Though the decision was made with good intentions, Cha said she didn’t really want to go back. “I felt like I was finally fitting in and making friends. I was thinking in Korean and interacting in a Korean sense.”
American high school life was much more different from what she had remembered about her young adolescent experience.
She was always a little shy growing up, but high school was when a "more severe form of introversion” kicked in, to the point that she had trouble speaking to people outside her close circle of family and friends.
“I was scared, I think, of the idea that people were judging me, and I was just not sure who I was,” she said. “It was a unique situation, and I felt like no one, not even my parents, could quite understand what I was going through.”
But everything changed when she discovered joy in art. “It quite literally became my voice,” she said.
Cha found herself creating art about herself and how she wanted to be perceived in the world. Lost in that joy, she felt free from the constant social pressures to define herself.
“But you don’t have to, really,” she said. “I later realized that it doesn’t matter how American and Korean you are. I used art to carve my own space. And once I had that, for the first time in my life, I actually wanted to speak up and talk to other people.”
She enrolled in the Rhode Island School of Design as an illustration student, not quite sure about what her exact career would be, but confident that she wanted to tell stories through art.
She was steered to children’s books when she submitted a sample of her senior year project, an illustration book incorporating Korean folk culture, “Tiny Feet Between the Mountain,” for a Simon and Schuster student event. Her work caught the eye of an editor, and it became her debut book in 2019.
But it wasn’t all smooth sailing, with Cha saying that she only recently became a full-time illustrator and writer.
“For a while, I did a lot of odd jobs to make this work.

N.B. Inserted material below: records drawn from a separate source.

(** A publication of [pend] offers its event. *)
Lemma channel_ok_serve pub pend pend' open ch h e ch' ok :
  channel_ok pub pend open ch h → pend ≡ₚ e :: pend' → try_send ch (What e) = Some (ch', ok) →
  (∀ q, q ∈ pub → (Number e < Number q)%nat → Number e ∈ During q) →
  channel_ok pub pend' open ch'
    (mkHistory (received h) (offered h ++ [mkOffer e (length (buffer ch)) ok]) (since h)).
Proof.
  intros [Hc Hr Ho Hl Ht Hs (n & Hn & Hall)] Hp Hsend Hturn.
  assert (in_turn (offered h ++ [mkOffer e (length (buffer ch)) ok])) as Ht'.
  { apply in_turn_snoc; [done|]. intros a Ha. apply Hturn.
    assert (Of a ∈ take n (drop (since h) pub)) as Hin.
    { rewrite <-Hn. apply elem_of_app. left. by apply list_elem_of_fmap_2. }
    by eapply subseteq_drop, subseteq_take. }
  assert ((Of <$> offered h ++ [mkOffer e (length (buffer ch)) ok]) ++ pend' ≡ₚ
    take n (drop (since h) pub)) as Hn'.
  { rewrite <-Hn, Hp, fmap_app, <-(assoc_L (++)). done. }
  revert Hsend. unfold try_send. destruct (closed ch) eqn:Hcl; [done|].
  destruct (Nat.ltb_spec (length (buffer ch)) capacity);
    intros [= <- <-]; split; simpl; eauto.
  - rewrite length_app. simpl. lia.
  - by rewrite (assoc_L (++)), Ho, taken_of_app.
  - apply Forall_app. split; [done|]. by apply Forall_singleton.
  - by rewrite Hcl.
  - by rewrite Ho, taken_of_app, app_nil_r.
  - apply Forall_app. split; [done|]. apply Forall_singleton. simpl. split; [done|lia].
Qed.
(* src: internal/productexperience/types.go:20-33 (AgentContext) *)
Record AgentContext := mkContext {
  CoreConstitution : string;
  SecurityPolicy : list string;
  Role : string;
  ProjectPolicy : constitution.Constitution;
  Context_Task : string;
  Context_Knowledge : Graph;
  Context_DesignSystem : option designintelligence.DesignSystem;
  CurrentState : gmap string string;
  AvailableTools : list string;
  RuntimeCapabilities : list string;
  VerificationRequirements : list string;
  AssembledAt : Z
}.

(* src: internal/productexperience/types.go:34-45 (SessionRecovery) *)
Record SessionRecovery := mkRecovery {
  Recovery_ProjectID : string;
  Recovery_CurrentState : gmap string string;
  Recovery_Knowledge : Graph;
  Decisions : list string;
  Tasks : list string;
  Bugs : list string;
  Recovery_DesignSystem : option designintelligence.DesignSystem;
  GitState : gmap string string;
  VerificationState : gmap string string;
  Summary : string
}.

(* src: internal/productexperience/types.go:46-57 (ImpactAnalysis) *)
Record ImpactAnalysis := mkImpact {
  Impact_ProjectID : string;
  RootNode : string;
  Risk : string;
  Files : list string;
  APIs : list string;
  Components : list string;
  Impact_Tests : list string;
  Impact_Nodes : list Node;
  Impact_ApprovalRequired : bool;
  Reasons : list string
}.

(** A stage is a string in the source, and the key of maps. *)
(* src: internal/productexperience/types.go:58-75 (LoopStage) *)
Definition LoopStage := string.
Definition Intent : LoopStage := "INTENT".
Definition Plan : LoopStage := "PLAN".
Definition Architect : LoopStage := "ARCHITECT".
Definition Design : LoopStage := "DESIGN".
Definition Implement : LoopStage := "IMPLEMENT".
Definition Build : LoopStage := "BUILD".
Definition Test : LoopStage := "TEST".
Definition Verify : LoopStage := "VERIFY".
Definition VisualQA : LoopStage := "VISUAL_QA".
Definition Security : LoopStage := "SECURITY".
Definition Fix : LoopStage := "FIX".
Definition Commit : LoopStage := "COMMIT".
Definition Deploy : LoopStage := "DEPLOY".
Definition PostDeployVerify : LoopStage := "POST_DEPLOY_VERIFY".

(* src: internal/productexperience/types.go:77-86 (LoopPlan) *)
Record LoopPlan := mkPlan {
  Plan_ID : string;
  Goal : string;
  Plan_ProjectID : string;
  Stages : list LoopStage;
  Delegates : gmap string string;
  Plan_Status : string;
  BlockedStages : list LoopStage;
  Plan_CreatedAt : Z
}.
#[global] Instance eta_LoopPlan : Eta LoopPlan := λ p,
  mkPlan (Plan_ID p) (Goal p) (Plan_ProjectID p) (Stages p) (Delegates p) (Plan_Status p)
    (BlockedStages p) (Plan_CreatedAt p).

(* src: internal/productexperience/types.go:87-97 (ActivityState) *)
Inductive ActivityState :=
  | Active | Waiting | Executing | Verifying | Blocked | Completed | Failed
  | ActivityOther (s : string).
#[global] Instance ActivityState_eq_dec : EqDecision ActivityState.
Proof. solve_decision. Defined.

(* src: internal/productexperience/types.go:99-108 (Activity) *)
Record Activity := mkActivity {
  Activity_ID : string;
  Activity_ProjectID : string;
  Activity_Type : string;
  Activity_State : ActivityState;
  Activity_Message : string;
  Progress : option Z;
  Timestamp : Z;
  Data : gmap string any
}.
#[global] Instance eta_Activity : Eta Activity := λ a,
  mkActivity (Activity_ID a) (Activity_ProjectID a) (Activity_Type a) (Activity_State a)
    (Activity_Message a) (Progress a) (Timestamp a) (Data a).

(** ** The service *)

(** What the service reads: the knowledge store and, when there are any, the stores of
    design systems and constitutions. *)
(* src: internal/productexperience/service.go:15-28 (Service) *)
Record Service (W : Type) := mkService {
  Service_Knowledge : Store W;
  DesignStore : option (string → M W (designintelligence.DesignSystem * option goerror));
  ConstitutionStore : option (string → string → M W (constitution.Constitution * option goerror));
  Service_Now : M W Z
}.
Arguments mkService {W}.
Arguments Service_Knowledge {W}.
Arguments DesignStore {W}.
Arguments ConstitutionStore {W}.
Arguments Service_Now {W}.

(** The maps of the service, which what it loads is kept in. *)
Record sstate := mkState {
  DesignSystems : gmap string designintelligence.DesignSystem;
  Constitutions : gmap string constitution.Constitution
}.
#[global] Instance eta_sstate : Eta sstate := λ s, mkState (DesignSystems s) (Constitutions s).

(* src: internal/productexperience/service.go:30-35 (NewService) *)
Definition NewService : sstate := mkState ∅ ∅.

(** ** Impact *)

(** One edge of the inner loop of the search. *)
(* src: internal/productexperience/service.go:98-104 (Impact) *)
Definition visit_edge (id : string) (acc : gset string * list string) (e : Edge)
    : gset string * list string :=
  let '(seen, queue) := acc in
  if negb (bool_decide (From e = id)) || bool_decide (To e ∈ seen) then (seen, queue)
  else (seen ∪ {[To e]}, queue ++ [To e]).

(** [None] is running out of fuel, which [search_reachable] excludes. *)
(* src: internal/productexperience/service.go:95-105 (Impact) *)
Fixpoint search (fuel : nat) (es : list Edge) (seen : gset string) (queue : list string)
    : option (gset string) :=
  match fuel with
  | O => None
  | S fuel =>
      match queue with
      | [] => Some seen
      | id :: queue =>
          let '(seen, queue) := foldl (visit_edge id) (seen, queue) es in
          search fuel es seen queue
      end
  end.

(** Every edge is followed at most once, and the root and the end need a round each. *)
Definition search_fuel (es : list Edge) : nat := S (S (length es)).
Definition affected (es : list Edge) (root : string) : gset string :=
  default ∅ (search (search_fuel es) es {[root]} [root]).

(* src: internal/productexperience/service.go:112-127 (Impact) *)
Definition classify (acc : ImpactAnalysis) (n : Node) : ImpactAnalysis :=
  let '(mkImpact p r risk fs apis cs ts ns ap rs) := acc in
  match Node_Type n with
  | File => mkImpact p r risk (fs ++ [Node_Path n]) apis cs ts ns ap rs
  | API => mkImpact p r risk fs (apis ++ [Node_Name n]) cs ts ns ap rs
  | Component => mkImpact p r risk fs apis (cs ++ [Node_Name n]) ts ns ap rs
  | knowledge.Test => mkImpact p r risk fs apis cs (ts ++ [Node_Name n]) ns ap rs
  | Database | Table =>
      mkImpact p r "HIGH" fs apis cs ts ns true (rs ++ ["database impact requires approval"])
  | _ => acc
  end.

(* src: internal/productexperience/service.go:92-134 (Impact) *)
Definition impact_of (projectID root : string) (g : Graph) : ImpactAnalysis :=
  let seen := affected (Edges g) root in
  let out := filter (λ n, Node_ID n ∈ seen ∧ Node_ID n ≠ root) (Nodes g) in
  let '(mkImpact p r risk fs apis cs ts ns ap rs) :=
    foldl classify (mkImpact projectID root "LOW" [] [] [] [] out false []) out in
  let risk :=
    if (8 <? length fs + length apis + length cs + length ts)%nat && bool_decide (risk = "LOW")
    then "MEDIUM" else risk in
  let rs := match rs with
            | [] => ["impact is derived from structured graph relationships"]
            | _ => rs
            end in
  mkImpact p r risk fs apis cs ts ns ap rs.

Definition zero_Impact : ImpactAnalysis := mkImpact "" "" "" [] [] [] [] [] false [].
Definition zero_Context : AgentContext :=
  mkContext "" [] "" (constitution.mkConstitution "" "" "" "" "" [] [] [] ∅ [] [] []
    (agent.mkPolicy "" "" [] [])) "" zero_Graph None ∅ [] [] [] time_zero.
Definition zero_Recovery : SessionRecovery :=
  mkRecovery "" ∅ zero_Graph [] [] [] None ∅ ∅ "".
Definition zero_Plan : LoopPlan := mkPlan "" "" "" [] ∅ "" [] time_zero.

Section service.
Context `{MapOrder} {W : Type} (s : Service W).
Notation C A := (M (sstate * W) A).

Definition constitution_key (r : ContextRequest) : string :=
  Request_ProjectID r +:+ ":" +:+ Request_AgentID r.

(** The constitution of the agent: kept, or loaded and kept. *)
(* src: internal/productexperience/service.go:40-50 (Assemble) *)
Definition find_constitution (r : ContextRequest) : C (option constitution.Constitution) :=
  let! kept := look (λ st, Constitutions st !! constitution_key r) in
  match kept, ConstitutionStore s with
  | Some c, _ => mret (Some c)
  | None, None => mret None
  | None, Some get =>
      let! (c, err) := outside (get (Request_ProjectID r) (Request_AgentID r)) in
      match err with
      | Some _ => mret None
      | None =>
          let! _ := modify (λ st,
            st <| Constitutions := <[constitution_key r := c]> (Constitutions st) |>) in
          mret (Some c)
      end
  end.

(* src: internal/productexperience/service.go:55-65 (Assemble) *)
Definition find_design (projectID : string) : C (option designintelligence.DesignSystem) :=
  let! kept := look (λ st, DesignSystems st !! projectID) in
  match kept, DesignStore s with
  | Some d, _ => mret (Some d)
  | None, None => mret None
  | None, Some get =>
      let! (d, err) := outside (get projectID) in
      match err with
      | Some _ => mret None
      | None =>
          let! _ := modify (λ st, st <| DesignSystems := <[projectID := d]> (DesignSystems st) |>) in
          mret (Some d)
      end
  end.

I had side work at a crepe place, which became more of a full-time thing during Covid, and then I blinked and was like, ‘Why am I a supervisor?”
When she received the Caldecott in January, it was “a completely unexpected honor.” “Us illustrators always say that [this profession] is a marathon — that it is a long run.”
The accolade came much earlier than she thought, but Cha feels she is far from her career peak, saying she has many more stories she wants to tell in the future.
“I don’t want to be pigeonholed to one genre or as being able to only tell Korean American stories [...] and many of my books have also been about my struggles with personal identity,” she said.
“But now I feel like I can tell stories that are a little more detached from those raw emotions and write more about what I want and hope for in life.”
Just as the little boy between the two dragons realizes at the end that there doesn't have to be only one true story about dragons in the world, there are often more answers than what it seemingly presents.
“It’s liberating to know that sometimes, you don’t have to choose," said Cha with a warm smile.